When Perfect Diary launched in 2015, few Chinese consumers purchased domestic cosmetic brands. PD has been a big contributor to local brands becoming a legitimate alternative to imports. Its contemporary packaging is up there with the sexiest international brands, but its cosmetics focus on value and are proudly designed for Chinese consumers.
Nevertheless, Perfect Diary retains an international flavour, using many international OEMs to manufacture its products. It also partners with foreign institutions such as the Discovery Channel, the British Museum and the New York Metropolitan Museum of Art. Its recent collaboration with National Geographic, promoted by KOL Austin Li’s puppy, captured Chinese consumers increasing love of pets trends, particularly during Covid.
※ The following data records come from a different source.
(** Under the policy [on-failure:m] with [m <> 0], a manager created with
    restart count [count <= m] grants at most [m - count] restarts over its
    whole life, in every interleaving of calls, timers and cancellation (as
    long as the policy is not replaced). *)
Theorem on_failure_retry_limit m count ls vs w :
  m ≠ 0 → count ≤ m → Forall not_SetPolicy ls →
  runs (init (mkPolicy "on-failure" m) count) ls vs w →
  granted vs ≤ m - count.
Proof.
  intros Hm Hcm Hls Hr.
  assert (H : ∀ w0, policy (rm w0) = mkPolicy "on-failure" m → restartCount (rm w0) ≤ m →
    runs w0 ls vs w → granted vs ≤ m - restartCount (rm w0)).
  { clear Hr. intros w0 Hp Hc Hr. revert Hls Hp Hc.
    induction Hr as [w0|w0 l ov w1 ls vs w2 Hs Hr IH]; intros Hls Hp Hc.
    - unfold granted; simpl; lia.
    - inversion_clear Hls as [|? ? Hl Hls'].
      destruct (step_on_failure _ _ _ _ m Hp Hm Hl Hs) as (Hp1 & Hc1 & Hg).
      rewrite granted_app. specialize (IH Hls' Hp1). lia. }
  apply (H (init (mkPolicy "on-failure" m) count)); simpl; auto.
Qed.

Lemma on_failure_retry_limit_witness :
  granted [Restart defaultTimeout; NoRestart] ≤ 1 - 0.
Proof.
  eapply (on_failure_retry_limit 1 0 [LShouldRestart 7 false 0; LTimer 0; LShouldRestart 7 false 0]);
    [done|lia|repeat constructor|].
  eapply (runs_cons _ _ (Some (Restart _)) _ _ [NoRestart]); [vm_compute; reflexivity|].
  eapply (runs_cons _ _ None); [vm_compute; reflexivity|].
  eapply (runs_cons _ _ (Some NoRestart) _ [] []); [vm_compute; reflexivity|]. constructor.
Defined.

(** ** Back-off *)

(** The delays of [n] consecutive restarts of a container that exits within
    ten seconds each time, from a manager whose timeout is [t]. *)
Fixpoint quick_restarts (n : nat) (d t : Z) : Z :=
  match n with
  | O => t
  | S n' => next_timeout d (quick_restarts n' d t)
  end.

(** The delay before the [k]-th consecutive quick restart is
    [100ms * 2^(k-1)]: for [k <= 37] the doubling stays inside [int64] (the
    38th doubling would not), and a run of ten seconds or more brings the
    next delay back to 100ms whatever it was. *)
Theorem backoff_doubles_and_resets k d :
  (1 ≤ k ≤ 37)%nat → d < 10 * second →
  quick_restarts k d 0 = defaultTimeout * 2 ^ (Z.of_nat k - 1) ∧
  in_int64 (defaultTimeout * 2 ^ (Z.of_nat k - 1)) ∧
  (∀ d' t, 10 * second ≤ d' → next_timeout d' t = defaultTimeout).
Proof.
  intros Hk Hd.
  assert (Hb : ∀ j, (1 ≤ j ≤ 37)%nat → 0 < defaultTimeout * 2 ^ (Z.of_nat j - 1) < 2 ^ 63).
  { intros j Hj. assert (0 < 2 ^ (Z.of_nat j - 1) ≤ 2 ^ 36).
    { split; [apply Z.pow_pos_nonneg; lia|apply Z.pow_le_mono_r; lia]. }
    unfold defaultTimeout. lia. }
  split_and!.
  - destruct Hk as [Hk1 Hk2]. revert Hk2. induction Hk1 as [|k Hk1 IH]; intros Hk2.
    + cbn [quick_restarts]. unfold next_timeout.
      by rewrite (bool_decide_false (10 * second ≤ d)) by lia.
    + change (quick_restarts (S k) d 0) with (next_timeout d (quick_restarts k d 0)).
      rewrite IH by lia. unfold next_timeout.
      rewrite (bool_decide_false (10 * second ≤ d)) by lia.
      pose proof (Hb k ltac:(lia)). pose proof (Hb (S k) ltac:(lia)) as HbS.
      rewrite bool_decide_false by lia. unfold backoffMultiplier.
      replace (defaultTimeout * 2 ^ (Z.of_nat k - 1) * 2)
        with (defaultTimeout * 2 ^ (Z.of_nat (S k) - 1)).
      * apply wrap64_id. unfold in_int64. lia.
      * replace (Z.of_nat (S k) - 1) with (Z.succ (Z.of_nat k - 1)) by lia.
        rewrite Z.pow_succ_r by lia. ring.
  - pose proof (Hb k Hk). unfold in_int64. lia.
  - intros d' t Hd'. unfold next_timeout. by rewrite (bool_decide_true (10 * second ≤ d')) by done.
Qed.

Lemma backoff_doubles_and_resets_witness : quick_restarts 4 0 0 = 800 * 10 ^ 6.
Proof.
  rewrite (proj1 (backoff_doubles_and_resets 4 0 ltac:(lia) ltac:(vm_compute; reflexivity))).
  reflexivity.
Defined.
Another contributor to Perfect Diary’s success has been its tiered-approach to celebrities and influencers. It has used many of the big names and has heavily engaged with livestreaming to build awareness, preference and encourage trial. It has also connected at a deeper level and sought hard-to-reach tribes and communities as one of the early-adopters to engage with key opinion consumers, or grassroots influencers.
What has helped make Perfect Diary’s model more sustainable is that they have truly engaged the direct-to-consumer (DTC) model, and not just by cutting out distributors and other middlemen. They use clever tactics to attract and retain customers to the sales touch points that they own, such as their WeChat store and private groups. This means that they are not fully-reliant on the Alibabas, JDs and KOLs to move goods. Such a strategy enables them to have a much more intimate relationship with customers, glean more data, increase loyalty and maintain higher-margins. By the end of September, along with sister brands Little Ondine and Abby’s Choice, Perfect Diary already had 23.5 million such customers.
Many of Perfect Diary’s lessons can apply outside of the beauty category and for international brands as well as domestic. Both established and new-to-market brands can take stock too.